| - BCF funds eight projects in 2014, including three initiatives linked to the nationally acclaimed Project Lead the Way |
- Projects in 2013 included building an urban garden, advancing computer science learning; exploring hands-on environmental concepts, among others
- Local videographer documents student learning in three BCF-funded projects and memorializes leader and paraprofessional Roxanne Mecham, who exemplified a steadfast commitment to her students, community and education
- In 2013 and 2014, BCF granted to Farmington Public Schools total more than $109,000
FARMINGTON HILLS, Mich. – The Bosch Community Fund (BCF) presented the Farmington/Farmington Hills Education Foundation with $84,300 in grants today for use in 2014, to assist Farmington Public Schools in advancing education in the areas of science, technology, engineering and math (STEM), as well as further pursuing environmental education. The grants were presented by Kathleen Bushnell Owsley, executive director of the Bosch Community Fund at a ceremony held at Farmington High School.
In addition, administrators, teachers, students and Bosch representatives reviewed highlights of some of the projects implemented in 2013, for which $25,000 in grants were previously given.
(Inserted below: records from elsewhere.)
(* ===== verification/SchedFacts.v ===== *)
(** * The context switch and the scheduler: their effect on every branch. *)
From stdpp Require Import functions.
From S2P Require Import Prelude KList Mm KState Sched Queues.

(** ** Mapping the frames of a process. *)

(** [m'] is [m] with the first [n] of [frames] mapped from logical page
    [base] on, and nothing else changed but the pages the TLB may hold. *)
Record maps_pages (base : Z) (frames : list Z) (n : Z) (m m' : mm_state) : Prop := {
  mp_mapped : ∀ i f, 0 ≤ i < n → zlookup frames i = Some f →
              zlookup (pagusr_table m') (base + i) = Some (user_pte (u32 f));
  mp_other : ∀ p, ¬ (base ≤ p < base + n) →
             zlookup (pagusr_table m') p = zlookup (pagusr_table m) p;
  mp_len : zlen (pagusr_table m') = zlen (pagusr_table m);
  mp_phys : phys_mem m' = phys_mem m;
  mp_ram : ram m' = ram m;
  mp_dir : dir_pages m' = dir_pages m;
  mp_paging : paging m' = paging m;
}.

Lemma maps_pages_0 base frames m : maps_pages base frames 0 m m.
Proof. split; try done. intros. lia. Qed.

Lemma maps_pages_flush base frames n m m' :
  maps_pages base frames n m m' → maps_pages base frames n m (set_stale ∅ m').
Proof. intros []. by split. Qed.

Lemma wp_map_page base frames i f m m' Q X :
  maps_pages base frames i m m' → zlookup frames i = Some f → 0 ≤ i →
  0 ≤ base → base + i < zlen (pagusr_table m) →
  (∀ m'', maps_pages base frames (i + 1) m m'' → Q () m'') →
  wp (set_ss_pag (base + i) (u32 f)) m' Q X.
Proof.
  intros Hm Hf ? ? ? HQ. pose proof (mp_len _ _ _ _ _ Hm) as Hlen.
  apply wp_set_ss_pag; [lia|]. apply HQ.
  destruct Hm. split; simpl; try done.
  - intros j g ? Hg. rewrite zlookup_zinsert by lia. case_decide.
    + replace j with i in * by lia. by simplify_eq.
    + apply mp_mapped0; [lia | done].
  - intros p ?. rewrite zlookup_zinsert_ne by lia. apply mp_other0. lia.
  - by rewrite zlen_zinsert.
Qed.

(** ** [task_switch]. *)

Definition resume_task (v : task_struct) : task_struct :=
  t_remaining (quantum v) (t_transitions (s32 (transitions v + 1)) v).
Definition resume_sched (t : Z) (v : task_struct) (s : sched_state) : sched_state :=
  MkSched t (pid_counter s) (if bool_decide (it_is_int s = 1) then 0 else it_is_int s)
    (quantum v) (tics s) (stack_end (task_addr s) t)
    (if bool_decide (it_is_int s = 1) then false else in_service s) (task_addr s).

(** [t] is resumed: it runs for its whole quantum in its own address space. *)
Inductive resumed (t : Z) (k k' : kstate) : Prop :=
| Resumed v m' :
    zlookup (task k) t = Some v →
    maps_pages PAG_LOG_INIT_DATA_P0 (ph_pages v) NUM_PAG_DATA (mm k) m' →
    stale m' = ∅ →
    k' = set_mm m' (set_sched (resume_sched t v (sched k))
           (set_task (zinsert t (resume_task v) (task k)) k)) →
    resumed t k k'.

Lemma task_shape_frame v i f :
  task_shape v → zlookup (ph_pages v) i = Some f → 0 ≤ f < TOTAL_PAGES.
Proof.
  intros Hv Hf%zlookup_elem. pose proof (ts_frames _ Hv) as HF.
  rewrite Forall_forall in HF. by apply HF.
Qed.

Ltac task_step :=
  first
    [ wp_step
    | eapply wp_aget; [simpl; first [eassumption | apply zlookup_zinsert_eq; simpl; rewrite ?zlen_zinsert; by eauto with arrays]|]
    | eapply wp_task_set; [simpl; first [eassumption | apply zlookup_zinsert_eq; simpl; rewrite ?zlen_zinsert; by eauto with arrays]|] ].

Lemma wp_task_switch t v k Q X :
  zlookup (task k) t = Some v → shape k →
  (∀ k', resumed t k k' → X k') →
  wp (task_switch t) k Q X.
Proof.
  intros Hv Hs HX. pose proof (sh_task _ Hs _ _ Hv) as Hts.
  pose proof (ts_pages _ Hts) as Hlen. unfold task_switch.
  repeat task_step.
  set (s1 := MkSched (cur (sched k)) (pid_counter (sched k)) (it_is_int (sched k)) (quantum v)
    (tics (sched k)) (stack_end (task_addr (sched k)) t) (in_service (sched k))
    (task_addr (sched k))).
  set (k1 := set_sched s1 (set_task (zinsert t (resume_task v) (task k)) k)).
  match goal with |- wp _ ?k' _ _ => replace k' with k1
    by (unfold k1; simpl; unfold set_task; simpl; by rewrite zinsert_zinsert_eq) end.
  assert (zlookup (task k1) t = Some (resume_task v)) as Hv1.
  { apply zlookup_zinsert_eq. eauto with arrays. }
  eapply (wp_loop (λ i k', ∃ m', k' = set_mm m' k1 ∧ 0 ≤ i ≤ NUM_PAG_DATA ∧
    maps_pages PAG_LOG_INIT_DATA_P0 (ph_pages v) i (mm k) m') (λ i, NUM_PAG_DATA - i)).
  { exists (mm k). split_and!; [done|done|done|apply maps_pages_0]. }
  { done. }
  intros i k' (m' & -> & Hi & Hm). split; [lia|].
  case_bool_decide as Hlt.
  - apply wp_bind. eapply wp_aget; [done|].
    destruct (zlookup_range (ph_pages v) i) as [f Hf]; [lia|].
    apply wp_bind. eapply wp_of_option; [done|].
    pose proof (task_shape_frame _ _ _ Hts Hf). rewrite bool_decide_true by lia.
    apply wp_bind, wp_zoom. eapply wp_map_page; [done|done|lia|done| |].
    + rewrite (sh_table _ Hs). change PAG_LOG_INIT_DATA_P0 with 264. unfold TOTAL_PAGES, NUM_PAG_DATA in *. lia.
    + intros m'' Hm''. apply wp_ret. split; [|lia]. exists m''. split_and!; [done|lia..|done].
  - apply wp_ret. assert (i = NUM_PAG_DATA) as -> by lia.
    apply maps_pages_flush in Hm. unfold set_cr3, EOI. repeat wp_step. simpl.
    case_bool_decide as Hint; repeat wp_step.
    all: apply HX; econstructor; [done|done|done|].
    all: unfold resume_sched, set_sched, set_mm; simpl; unfold set_it_is_int, set_in_service, set_cur; simpl.
    all: by rewrite ?bool_decide_true, ?bool_decide_false by done.
Qed.

(** The view and the shape of a state in which a task was resumed. *)
Lemma resumed_view t k k' :
  resumed t k k' →
  qview_of k' = QView (lists k) t (pid_counter (sched k)) (sem k) (pid <$> task k).
Proof.
  intros [v m' Hv _ _ ->]. unfold qview_of. simpl. f_equal.
  by apply pids_zinsert with v.
Qed.

Lemma resumed_shape t k k' : shape k → resumed t k k' → shape k'.
Proof.
  intros Hs [v m' Hv Hm _ ->]. pose proof (sh_task _ Hs _ _ Hv) as Hts.
  assert (shape (set_task (zinsert t (resume_task v) (task k)) k)) as Hs'.
  { eapply shape_set_task; [done|done|]. destruct Hts. by split. }
  split; simpl; [rewrite (mp_phys _ _ _ _ _ Hm)|rewrite (mp_len _ _ _ _ _ Hm)|]; apply Hs'.
Qed.

(** ** [schedule]. *)

(** The whole run of [schedule] when the slice is over and there is somebody to
    switch to: the current task, when it is alive, goes to the end of the run
    queue, and the first task of the queue is resumed. *)
Definition rotated (k : kstate) (q : node → list Z) (v : task_struct) : node → list Z :=
  if bool_decide (pid v = -1) then q else qmove q Runqueue Runqueue (cur (sched k)).

Definition new_slice (v : task_struct) (k : kstate) : kstate :=
  set_task (zinsert (cur (sched k)) (t_remaining (quantum v) v) (task k))
    (update Left4current (quantum v) k).

Lemma head_last_single l (x y : Z) :
  NoDup l → head l = Some x → last l = Some y → x = y → l = [x].
Proof.
  intros Hnd Hh Hl ->. destruct l as [|a l]; [done|]. simplify_eq/=.
  destruct l as [|b l _] using rev_ind; [done|].
  rewrite app_comm_cons, last_snoc in Hl. simplify_eq.
  apply NoDup_cons in Hnd as [Hn _]. set_solver.
Qed.

Lemma current_runnable k q v :
  qinv (qview_of k) q → zlookup (task k) (cur (sched k)) = Some v → pid v ≠ -1 →
  cur (sched k) ∈ q Runqueue.
Proof.
  intros Hq Hv Hne. assert (pid <$> zlookup (task k) (cur (sched k)) = Some (pid v)) as Hp
    by by rewrite Hv.
  rewrite <-zlookup_fmap in Hp.
  eapply (qi_run _ _ Hq); [done|]. destruct (qi_pid _ _ Hq _ _ Hp); lia.
Qed.

Lemma init_rotated k q v :
  qinv (qview_of k) q → zlookup (task k) (cur (sched k)) = Some v → 0 ∈ rotated k q v Runqueue.
Proof.
  intros Hq Hv. pose proof (qi_init _ _ Hq) as H0. unfold rotated. case_bool_decide; [done|].
  rewrite elem_qmove; [|apply Hq|by eapply current_runnable].
  destruct (decide (0 = cur (sched k))); auto.
Qed.

Lemma qinv_rotated k q v h' t rest :
  qinv (qview_of k) q → zlookup (task k) (cur (sched k)) = Some v →
  queues_ok (active (sem k)) h' (rotated k q v) → rotated k q v Runqueue = t :: rest →
  qinv (QView h' t (pid_counter (sched k)) (sem k) (pid <$> task k)) (rotated k q v).
Proof.
  intros Hq Hv Hok Ht. unfold rotated in *.
  assert (0 ≤ t < NR_TASKS) by (eapply (ok_range _ _ _ Hok Runqueue); rewrite Ht; set_solver).
  case_bool_decide.
  - pose proof (qinv_switch _ _ t Hq) as [].  { rewrite Ht. set_solver. } by split.
  - assert (cur (sched k) ∈ q Runqueue) by by eapply current_runnable.
    apply (qinv_moved (qview_of k)); try done. intros _ _ _. rewrite Ht. set_solver.
Qed.

Lemma wp_rotate k q v Q X :
  qinv (qview_of k) q → zlookup (task k) (cur (sched k)) = Some v →
  (∀ h', queues_ok (active (sem k)) h' (rotated k q v) → Q () (set_lists h' k)) →
  wp (let! t := aget Task (cur (sched k)) in
      if bool_decide (pid t ≠ -1) then
        zoom Lists (list_del (RunListP (cur (sched k))));;
        zoom Lists (list_add_tail (RunListP (cur (sched k))) RunqueueP)
      else ret ()) k Q X.
Proof.
  intros Hq Hv HQ. pose proof (qi_ok _ _ Hq) as Hok.
  apply wp_bind. eapply wp_aget; [done|]. unfold rotated in HQ.
  destruct (decide (pid v = -1)) as [E|E].
  - rewrite bool_decide_false by tauto. rewrite bool_decide_true in HQ by done.
    apply wp_ret. destruct k. by apply HQ.
  - rewrite bool_decide_true by done. rewrite bool_decide_false in HQ by done.
    assert (cur (sched k) ∈ q Runqueue) as Hc by by eapply current_runnable.
    apply wp_bind, wp_zoom. eapply wp_list_del_task; [done|done|]. intros h1 Hok1.
    apply wp_zoom. eapply wp_list_add_tail_task; [done|done|apply Hq| |].
    + intros hd'. rewrite qdel_elem by done. tauto.
    + intros h2 Hok2. by apply HQ.
Qed.

Lemma wp_schedule from_int k q v Q X :
  shape k → qinv (qview_of k) q → zlookup (task k) (cur (sched k)) = Some v →
  (0 < left4current (sched k) → Q () k) →
  (∀ t, left4current (sched k) ≤ 0 → q Runqueue = [t] → Q () (new_slice v k)) →
  (∀ h' t rest k', left4current (sched k) ≤ 0 → q Runqueue ≠ [t] →
     rotated k q v Runqueue = t :: rest →
     resumed t (update ItIsInt from_int (set_lists h' k)) k' →
     qinv (qview_of k') (rotated k q v) → shape k' → X k') →
  wp (schedule from_int) k Q X.
Proof.
  intros Hs Hq Hv HQ1 HQ2 HX. pose proof (qi_ok _ _ Hq) as Hok. unfold schedule, current.
  repeat wp_step. simpl. case_bool_decide as Hleft; [|apply wp_ret, HQ1; lia].
  apply wp_bind. eapply wp_first; [done|done|].
  apply wp_bind. eapply wp_last; [done|done|].
  pose proof (queues_ok_NoDup _ _ _ Runqueue Hok) as Hnd.
  pose proof (qi_init _ _ Hq) as H0.
  destruct (q Runqueue) as [|x l] eqn:Hrun; [set_solver|].
  destruct (last (x :: l)) as [y|] eqn:Hlast; [|by apply last_None in Hlast].
  destruct (decide (x = y)) as [Exy|Exy].
  - rewrite bool_decide_true by by rewrite Exy.
    assert (x :: l = [x]) as El by by eapply head_last_single.
    do 2 wp_step. eapply wp_aget; [done|]. do 3 wp_step.
    eapply wp_task_set; [done|]. rewrite El in *. by eapply HQ2.
  - rewrite bool_decide_false by (intros [=]; done). apply wp_bind.
    eapply wp_rotate; [done|done|]. intros h' Hok'.
    apply wp_bind. eapply wp_first; [done|done|].
    pose proof (init_rotated _ _ _ Hq Hv) as H0'.
    destruct (rotated k q v Runqueue) as [|t rest] eqn:Hrot; [set_solver|].
    pose proof (qinv_rotated _ _ _ _ _ _ Hq Hv Hok' Hrot) as Hq'.
    destruct (qinv_lookup_task _ _ t Hq) as [w Hw]; [apply (qi_cur _ _ Hq')|].
    repeat wp_step. eapply wp_task_switch; [done|by apply shape_set_sched, shape_set_lists|].
    intros k' Hk'. eapply HX; [done| |done|done| |].
    + intros [= -> ->]. simplify_eq/=.
    + by rewrite (resumed_view _ _ _ Hk').
    + eapply resumed_shape; [|done]. by apply shape_set_sched, shape_set_lists.
Qed.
As part of this review, the group paid tribute to Roxanne Mecham, who passed away in June 2013 as she and her student group neared completion of creating an urban garden in Highland Park.
“In the second year of collaboration between the Bosch Community Fund and the Farmington Public School District, we are now in a position to review the work that has been done – which is phenomenal – and eagerly look forward to continued creativity and applied education that will help teachers, students and parents enrich their appreciation for STEM education and sustainable living,” said Mike Mansuetti, president of Robert Bosch LLC. “In reviewing the projects, we celebrate the commitment of educators like Roxanne Mecham, who inspire us all to make a positive and lasting contribution.”
“The grants from the Bosch Community Fund help teachers bring added excitement and fun to the total learning experience,” said Susan Zurvalec, superintendent of Farmington Public Schools. “Bosch’s commitment to advancing STEM education and environmental sustainability support what our teaching staff strives to bring to the classroom – and to make real for their students – each and every day.”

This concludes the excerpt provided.